▶ [EXERCISE GOAL]:
Set each line of the data down exactly, please.

Dataset entries
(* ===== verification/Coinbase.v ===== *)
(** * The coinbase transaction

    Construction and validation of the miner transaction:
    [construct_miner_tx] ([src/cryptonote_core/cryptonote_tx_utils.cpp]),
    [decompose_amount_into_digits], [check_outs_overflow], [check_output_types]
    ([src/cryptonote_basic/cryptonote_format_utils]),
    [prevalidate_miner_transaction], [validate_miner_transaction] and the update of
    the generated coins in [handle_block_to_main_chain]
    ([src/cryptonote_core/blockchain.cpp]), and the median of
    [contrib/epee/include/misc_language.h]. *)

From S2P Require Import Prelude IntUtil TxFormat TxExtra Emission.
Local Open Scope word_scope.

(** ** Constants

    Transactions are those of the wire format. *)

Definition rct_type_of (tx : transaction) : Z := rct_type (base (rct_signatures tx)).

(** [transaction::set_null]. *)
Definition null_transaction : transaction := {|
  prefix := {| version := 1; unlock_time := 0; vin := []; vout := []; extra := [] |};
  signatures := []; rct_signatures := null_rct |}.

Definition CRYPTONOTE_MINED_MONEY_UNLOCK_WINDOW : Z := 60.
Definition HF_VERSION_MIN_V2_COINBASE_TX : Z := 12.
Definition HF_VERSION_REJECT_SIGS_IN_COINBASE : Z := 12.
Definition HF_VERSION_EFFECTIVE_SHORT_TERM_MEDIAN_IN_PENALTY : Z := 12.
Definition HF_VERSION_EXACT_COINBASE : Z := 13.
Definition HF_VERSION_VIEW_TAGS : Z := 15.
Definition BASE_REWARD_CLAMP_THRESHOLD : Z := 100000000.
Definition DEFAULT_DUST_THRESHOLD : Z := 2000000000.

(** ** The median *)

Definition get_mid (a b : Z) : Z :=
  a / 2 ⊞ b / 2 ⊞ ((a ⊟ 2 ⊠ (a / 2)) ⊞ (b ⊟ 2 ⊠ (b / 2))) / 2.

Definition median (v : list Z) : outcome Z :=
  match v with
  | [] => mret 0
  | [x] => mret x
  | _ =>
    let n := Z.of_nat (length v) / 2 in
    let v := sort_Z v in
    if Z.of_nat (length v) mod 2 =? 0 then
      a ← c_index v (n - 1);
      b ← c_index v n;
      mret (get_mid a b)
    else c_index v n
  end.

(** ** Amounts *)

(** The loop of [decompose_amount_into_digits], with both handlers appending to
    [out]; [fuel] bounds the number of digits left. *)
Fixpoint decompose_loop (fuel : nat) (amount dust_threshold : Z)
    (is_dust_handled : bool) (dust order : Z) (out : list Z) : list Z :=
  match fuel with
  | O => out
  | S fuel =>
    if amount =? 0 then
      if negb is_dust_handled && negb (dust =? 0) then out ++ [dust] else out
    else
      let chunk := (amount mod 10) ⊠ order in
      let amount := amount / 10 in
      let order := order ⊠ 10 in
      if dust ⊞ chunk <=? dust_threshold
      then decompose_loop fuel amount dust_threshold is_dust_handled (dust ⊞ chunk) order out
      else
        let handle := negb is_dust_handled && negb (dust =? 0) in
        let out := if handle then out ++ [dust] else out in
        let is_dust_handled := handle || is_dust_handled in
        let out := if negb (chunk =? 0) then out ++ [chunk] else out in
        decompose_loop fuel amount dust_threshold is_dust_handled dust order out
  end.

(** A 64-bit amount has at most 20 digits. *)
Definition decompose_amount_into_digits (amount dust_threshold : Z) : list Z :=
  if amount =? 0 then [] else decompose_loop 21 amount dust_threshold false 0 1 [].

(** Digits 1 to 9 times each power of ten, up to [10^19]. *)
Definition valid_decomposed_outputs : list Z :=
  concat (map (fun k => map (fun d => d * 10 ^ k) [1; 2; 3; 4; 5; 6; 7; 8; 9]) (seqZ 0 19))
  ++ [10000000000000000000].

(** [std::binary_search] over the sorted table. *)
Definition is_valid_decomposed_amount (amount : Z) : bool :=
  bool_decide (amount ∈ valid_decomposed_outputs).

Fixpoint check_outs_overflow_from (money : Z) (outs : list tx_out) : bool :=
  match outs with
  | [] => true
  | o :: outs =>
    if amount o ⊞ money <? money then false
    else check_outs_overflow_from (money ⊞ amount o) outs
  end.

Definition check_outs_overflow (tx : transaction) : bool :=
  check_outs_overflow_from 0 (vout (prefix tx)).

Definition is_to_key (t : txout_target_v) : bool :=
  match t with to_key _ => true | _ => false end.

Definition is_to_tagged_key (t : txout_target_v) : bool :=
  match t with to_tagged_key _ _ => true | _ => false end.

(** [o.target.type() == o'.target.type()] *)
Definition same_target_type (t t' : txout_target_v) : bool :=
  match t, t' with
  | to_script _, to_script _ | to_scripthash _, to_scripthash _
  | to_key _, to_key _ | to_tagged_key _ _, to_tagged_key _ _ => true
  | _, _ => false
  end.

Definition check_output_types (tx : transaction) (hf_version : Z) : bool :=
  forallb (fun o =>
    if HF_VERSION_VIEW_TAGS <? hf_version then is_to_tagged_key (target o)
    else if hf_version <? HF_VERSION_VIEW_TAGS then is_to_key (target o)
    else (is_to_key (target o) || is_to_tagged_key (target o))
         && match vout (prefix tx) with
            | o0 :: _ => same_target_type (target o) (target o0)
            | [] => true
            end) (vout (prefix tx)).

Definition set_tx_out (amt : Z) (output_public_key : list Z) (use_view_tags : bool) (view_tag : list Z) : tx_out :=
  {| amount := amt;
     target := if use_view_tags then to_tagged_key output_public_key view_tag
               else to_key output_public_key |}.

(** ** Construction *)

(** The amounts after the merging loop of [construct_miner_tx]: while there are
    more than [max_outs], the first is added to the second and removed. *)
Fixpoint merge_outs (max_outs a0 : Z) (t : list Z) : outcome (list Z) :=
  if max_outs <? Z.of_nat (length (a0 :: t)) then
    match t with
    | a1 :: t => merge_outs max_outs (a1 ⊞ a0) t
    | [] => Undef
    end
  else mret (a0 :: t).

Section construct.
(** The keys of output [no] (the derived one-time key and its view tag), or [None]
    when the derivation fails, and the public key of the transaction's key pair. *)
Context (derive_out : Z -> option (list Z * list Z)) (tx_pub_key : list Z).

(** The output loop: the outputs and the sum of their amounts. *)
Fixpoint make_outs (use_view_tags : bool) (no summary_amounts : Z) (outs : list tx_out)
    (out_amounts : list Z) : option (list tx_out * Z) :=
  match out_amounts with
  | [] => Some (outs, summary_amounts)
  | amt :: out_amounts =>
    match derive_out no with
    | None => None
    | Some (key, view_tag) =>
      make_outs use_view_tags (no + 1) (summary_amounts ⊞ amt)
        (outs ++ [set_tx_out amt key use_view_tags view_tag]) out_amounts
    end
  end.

▶ [ANSWER]:
(* ===== verification/Coinbase.v ===== *)
(** * The coinbase transaction

    Construction and validation of the miner transaction:
    [construct_miner_tx] ([src/cryptonote_core/cryptonote_tx_utils.cpp]),
    [decompose_amount_into_digits], [check_outs_overflow], [check_output_types]
    ([src/cryptonote_basic/cryptonote_format_utils]),
    [prevalidate_miner_transaction], [validate_miner_transaction] and the update of
    the generated coins in [handle_block_to_main_chain]
    ([src/cryptonote_core/blockchain.cpp]), and the median of
    [contrib/epee/include/misc_language.h]. *)

From S2P Require Import Prelude IntUtil TxFormat TxExtra Emission.
Local Open Scope word_scope.

(** ** Constants

    Transactions are those of the wire format. *)

Definition rct_type_of (tx : transaction) : Z := rct_type (base (rct_signatures tx)).

(** [transaction::set_null]. *)
Definition null_transaction : transaction := {|
  prefix := {| version := 1; unlock_time := 0; vin := []; vout := []; extra := [] |};
  signatures := []; rct_signatures := null_rct |}.

Definition CRYPTONOTE_MINED_MONEY_UNLOCK_WINDOW : Z := 60.
Definition HF_VERSION_MIN_V2_COINBASE_TX : Z := 12.
Definition HF_VERSION_REJECT_SIGS_IN_COINBASE : Z := 12.
Definition HF_VERSION_EFFECTIVE_SHORT_TERM_MEDIAN_IN_PENALTY : Z := 12.
Definition HF_VERSION_EXACT_COINBASE : Z := 13.
Definition HF_VERSION_VIEW_TAGS : Z := 15.
Definition BASE_REWARD_CLAMP_THRESHOLD : Z := 100000000.
Definition DEFAULT_DUST_THRESHOLD : Z := 2000000000.

(** ** The median *)

Definition get_mid (a b : Z) : Z :=
  a / 2 ⊞ b / 2 ⊞ ((a ⊟ 2 ⊠ (a / 2)) ⊞ (b ⊟ 2 ⊠ (b / 2))) / 2.

Definition median (v : list Z) : outcome Z :=
  match v with
  | [] => mret 0
  | [x] => mret x
  | _ =>
    let n := Z.of_nat (length v) / 2 in
    let v := sort_Z v in
    if Z.of_nat (length v) mod 2 =? 0 then
      a ← c_index v (n - 1);
      b ← c_index v n;
      mret (get_mid a b)
    else c_index v n
  end.

(** ** Amounts *)

(** The loop of [decompose_amount_into_digits], with both handlers appending to
    [out]; [fuel] bounds the number of digits left. *)
Fixpoint decompose_loop (fuel : nat) (amount dust_threshold : Z)
    (is_dust_handled : bool) (dust order : Z) (out : list Z) : list Z :=
  match fuel with
  | O => out
  | S fuel =>
    if amount =? 0 then
      if negb is_dust_handled && negb (dust =? 0) then out ++ [dust] else out
    else
      let chunk := (amount mod 10) ⊠ order in
      let amount := amount / 10 in
      let order := order ⊠ 10 in
      if dust ⊞ chunk <=? dust_threshold
      then decompose_loop fuel amount dust_threshold is_dust_handled (dust ⊞ chunk) order out
      else
        let handle := negb is_dust_handled && negb (dust =? 0) in
        let out := if handle then out ++ [dust] else out in
        let is_dust_handled := handle || is_dust_handled in
        let out := if negb (chunk =? 0) then out ++ [chunk] else out in
        decompose_loop fuel amount dust_threshold is_dust_handled dust order out
  end.

(** A 64-bit amount has at most 20 digits. *)
Definition decompose_amount_into_digits (amount dust_threshold : Z) : list Z :=
  if amount =? 0 then [] else decompose_loop 21 amount dust_threshold false 0 1 [].

(** Digits 1 to 9 times each power of ten, up to [10^19]. *)
Definition valid_decomposed_outputs : list Z :=
  concat (map (fun k => map (fun d => d * 10 ^ k) [1; 2; 3; 4; 5; 6; 7; 8; 9]) (seqZ 0 19))
  ++ [10000000000000000000].

(** [std::binary_search] over the sorted table. *)
Definition is_valid_decomposed_amount (amount : Z) : bool :=
  bool_decide (amount ∈ valid_decomposed_outputs).

Fixpoint check_outs_overflow_from (money : Z) (outs : list tx_out) : bool :=
  match outs with
  | [] => true
  | o :: outs =>
    if amount o ⊞ money <? money then false
    else check_outs_overflow_from (money ⊞ amount o) outs
  end.

Definition check_outs_overflow (tx : transaction) : bool :=
  check_outs_overflow_from 0 (vout (prefix tx)).

Definition is_to_key (t : txout_target_v) : bool :=
  match t with to_key _ => true | _ => false end.

Definition is_to_tagged_key (t : txout_target_v) : bool :=
  match t with to_tagged_key _ _ => true | _ => false end.

(** [o.target.type() == o'.target.type()] *)
Definition same_target_type (t t' : txout_target_v) : bool :=
  match t, t' with
  | to_script _, to_script _ | to_scripthash _, to_scripthash _
  | to_key _, to_key _ | to_tagged_key _ _, to_tagged_key _ _ => true
  | _, _ => false
  end.

Definition check_output_types (tx : transaction) (hf_version : Z) : bool :=
  forallb (fun o =>
    if HF_VERSION_VIEW_TAGS <? hf_version then is_to_tagged_key (target o)
    else if hf_version <? HF_VERSION_VIEW_TAGS then is_to_key (target o)
    else (is_to_key (target o) || is_to_tagged_key (target o))
         && match vout (prefix tx) with
            | o0 :: _ => same_target_type (target o) (target o0)
            | [] => true
            end) (vout (prefix tx)).

Definition set_tx_out (amt : Z) (output_public_key : list Z) (use_view_tags : bool) (view_tag : list Z) : tx_out :=
  {| amount := amt;
     target := if use_view_tags then to_tagged_key output_public_key view_tag
               else to_key output_public_key |}.

(** ** Construction *)

(** The amounts after the merging loop of [construct_miner_tx]: while there are
    more than [max_outs], the first is added to the second and removed. *)
Fixpoint merge_outs (max_outs a0 : Z) (t : list Z) : outcome (list Z) :=
  if max_outs <? Z.of_nat (length (a0 :: t)) then
    match t with
    | a1 :: t => merge_outs max_outs (a1 ⊞ a0) t
    | [] => Undef
    end
  else mret (a0 :: t).

Section construct.
(** The keys of output [no] (the derived one-time key and its view tag), or [None]
    when the derivation fails, and the public key of the transaction's key pair. *)
Context (derive_out : Z -> option (list Z * list Z)) (tx_pub_key : list Z).

(** The output loop: the outputs and the sum of their amounts. *)
Fixpoint make_outs (use_view_tags : bool) (no summary_amounts : Z) (outs : list tx_out)
    (out_amounts : list Z) : option (list tx_out * Z) :=
  match out_amounts with
  | [] => Some (outs, summary_amounts)
  | amt :: out_amounts =>
    match derive_out no with
    | None => None
    | Some (key, view_tag) =>
      make_outs use_view_tags (no + 1) (summary_amounts ⊞ amt)
        (outs ++ [set_tx_out amt key use_view_tags view_tag]) out_amounts
    end
  end.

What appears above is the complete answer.